# [TASK]
Your answer should repeat every record verbatim.

# [INFORMATION SUPPLIED]
(** The turn after the handler. *)
Lemma after_handler_spec s o l gas_left b :
  turn_inv s -> l_status s = ExitReason.resume -> 0 <= gas_left <= gas0 ->
  code_at (code c) (pc_local s) = Opcode.value o -> 0 <= l <= 24 ->
  (is_termination (Opcode.value o) = false -> is_Some (inst_pos c !! (pc_local s + l + 1))) ->
  match after_handler o (Some b) (handler o (inst_machine s o l gas_left)) with
  | inl s' => turn_inv s' /\ handled s' /\ gas_local s' = gas_left /\
      match l_status s' with
      | ExitReason.resume =>
          if is_termination (Opcode.value o) then l_block s' = None
          else l_block s' = Some b /\ pc_local s < pc_local s'
      | _ => l_block s' = Some b /\ pc_local s' = pc_local s
      end
  | inr (r, s') => r = Ret tt /\ turn_inv s' /\ stopped s' /\ gas_local s' = gas_left /\
      l_block s' = Some b /\ pc_local s' = pc_local s
  end.
Proof using Hcode.
  intros Hs Hst Hg Ho Hl Hn. set (vm := inst_machine s o l gas_left).
  pose proof (handler_safe o vm (inst_machine_ready s o l gas_left Hs) Hst) as (Hf & Hr & Hm & Hres).
  pose proof Hs as [Hc _ _ HR HW HB Hp _].
  destruct (handler o vm) as [[u|e] vm']; cbn [fst snd] in *; destruct Hf as [Hc' Hpc _ Hgas _ _ HR' HW' HB'];
    unfold vm, inst_machine, sync_to_vm in Hc', Hpc, Hgas, HR', HW', HB', Hres; cbn in Hc', Hpc, Hgas, HR', HW', HB', Hres;
    unfold after_handler.
  - assert (forall p' st' sk nr bl, is_Some (inst_pos c !! p') ->
      turn_inv (mkLocals vm' p' (gas vm') st' sk nr bl)) as Hinv.
    { intros. split; cbn; try congruence; done. }
    assert (forall q, is_Some (inst_pos c !! q) -> u32 q = q) as Hu32.
    { intros q Hq. destruct (decoded_inst c q Hcode Hq) as [Hq' _].
      pose proof (ck_length _ Hcode). rewrite u32_mod, Z.mod_small; lia. }
    destruct (status vm') eqn:Hst'; try done.
    + destruct (is_termination (Opcode.value o)) eqn:Ht.
      * rewrite Hc', Hc in Hres. pose proof (ck_starts _ Hcode _ Hres) as Hd. rewrite (Hu32 _ Hd).
        split; [by apply Hinv|]. split; [done|]. split; [done|]. done.
      * rewrite Hres, Hpc, Z.add_assoc. pose proof (Hn eq_refl) as Hd. rewrite (Hu32 _ Hd).
        split; [by apply Hinv|]. split; [done|]. split; [done|]. split; [done|]. cbn. lia.
    + split; [apply Hinv; by rewrite Hpc|]. done.
    + split; [apply Hinv; by rewrite Hpc|]. destruct Hres as (-> & Hv & Hk).
      split; [|done]. unfold handled, stopped. cbn. rewrite Hpc, Ho, Hk, Z.add_assoc.
      split_and!; try done; [lia|by apply Hn].
  - destruct Hres as [_ Hres].
    assert (forall v st', turn_inv (mkLocals (set_exit_value v vm') (pc vm') (gas vm') st'
              (skip_len vm') (inst_nr vm') (Some b))) as Hinv.
    { intros. split; cbn; try congruence; done. }
    destruct (on_exception e vm') as [st' value] eqn:He. split; [done|]. split; [apply Hinv|].
    split; [|done]. unfold stopped. cbn [l_status l_vm]. unfold on_exception in He.
    destruct Hres as [->|[[-> (pg & Ha & Hpg & Hw)]|[-> _]]]; [by injection He as <- <-| |by injection He as <- <-].
    rewrite Ha in He. destruct (Z.leb_spec 0 (pg * 4096)); [|lia].
    destruct (Z.ltb_spec (pg * 4096) (2 ^ 16)); [lia|]. cbn [andb] in He.
    injection He as <- <-. unfold PVM_PAGE_SIZE. rewrite Z.mod_mul, Z.sub_0_r by lia. cbn.
    exists pg. split; [done|]. split; [done|]. by rewrite <-HW, <-HW'.
Qed.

# [RESPONSE TO THE EXERCISE]
(** The turn after the handler. *)
Lemma after_handler_spec s o l gas_left b :
  turn_inv s -> l_status s = ExitReason.resume -> 0 <= gas_left <= gas0 ->
  code_at (code c) (pc_local s) = Opcode.value o -> 0 <= l <= 24 ->
  (is_termination (Opcode.value o) = false -> is_Some (inst_pos c !! (pc_local s + l + 1))) ->
  match after_handler o (Some b) (handler o (inst_machine s o l gas_left)) with
  | inl s' => turn_inv s' /\ handled s' /\ gas_local s' = gas_left /\
      match l_status s' with
      | ExitReason.resume =>
          if is_termination (Opcode.value o) then l_block s' = None
          else l_block s' = Some b /\ pc_local s < pc_local s'
      | _ => l_block s' = Some b /\ pc_local s' = pc_local s
      end
  | inr (r, s') => r = Ret tt /\ turn_inv s' /\ stopped s' /\ gas_local s' = gas_left /\
      l_block s' = Some b /\ pc_local s' = pc_local s
  end.
Proof using Hcode.
  intros Hs Hst Hg Ho Hl Hn. set (vm := inst_machine s o l gas_left).
  pose proof (handler_safe o vm (inst_machine_ready s o l gas_left Hs) Hst) as (Hf & Hr & Hm & Hres).
  pose proof Hs as [Hc _ _ HR HW HB Hp _].
  destruct (handler o vm) as [[u|e] vm']; cbn [fst snd] in *; destruct Hf as [Hc' Hpc _ Hgas _ _ HR' HW' HB'];
    unfold vm, inst_machine, sync_to_vm in Hc', Hpc, Hgas, HR', HW', HB', Hres; cbn in Hc', Hpc, Hgas, HR', HW', HB', Hres;
    unfold after_handler.
  - assert (forall p' st' sk nr bl, is_Some (inst_pos c !! p') ->
      turn_inv (mkLocals vm' p' (gas vm') st' sk nr bl)) as Hinv.
    { intros. split; cbn; try congruence; done. }
    assert (forall q, is_Some (inst_pos c !! q) -> u32 q = q) as Hu32.
    { intros q Hq. destruct (decoded_inst c q Hcode Hq) as [Hq' _].
      pose proof (ck_length _ Hcode). rewrite u32_mod, Z.mod_small; lia. }
    destruct (status vm') eqn:Hst'; try done.
    + destruct (is_termination (Opcode.value o)) eqn:Ht.
      * rewrite Hc', Hc in Hres. pose proof (ck_starts _ Hcode _ Hres) as Hd. rewrite (Hu32 _ Hd).
        split; [by apply Hinv|]. split; [done|]. split; [done|]. done.
      * rewrite Hres, Hpc, Z.add_assoc. pose proof (Hn eq_refl) as Hd. rewrite (Hu32 _ Hd).
        split; [by apply Hinv|]. split; [done|]. split; [done|]. split; [done|]. cbn. lia.
    + split; [apply Hinv; by rewrite Hpc|]. done.
    + split; [apply Hinv; by rewrite Hpc|]. destruct Hres as (-> & Hv & Hk).
      split; [|done]. unfold handled, stopped. cbn. rewrite Hpc, Ho, Hk, Z.add_assoc.
      split_and!; try done; [lia|by apply Hn].
  - destruct Hres as [_ Hres].
    assert (forall v st', turn_inv (mkLocals (set_exit_value v vm') (pc vm') (gas vm') st'
              (skip_len vm') (inst_nr vm') (Some b))) as Hinv.
    { intros. split; cbn; try congruence; done. }
    destruct (on_exception e vm') as [st' value] eqn:He. split; [done|]. split; [apply Hinv|].
    split; [|done]. unfold stopped. cbn [l_status l_vm]. unfold on_exception in He.
    destruct Hres as [->|[[-> (pg & Ha & Hpg & Hw)]|[-> _]]]; [by injection He as <- <-| |by injection He as <- <-].
    rewrite Ha in He. destruct (Z.leb_spec 0 (pg * 4096)); [|lia].
    destruct (Z.ltb_spec (pg * 4096) (2 ^ 16)); [lia|]. cbn [andb] in He.
    injection He as <- <-. unfold PVM_PAGE_SIZE. rewrite Z.mod_mul, Z.sub_0_r by lia. cbn.
    exists pg. split; [done|]. split; [done|]. by rewrite <-HW, <-HW'.
Qed.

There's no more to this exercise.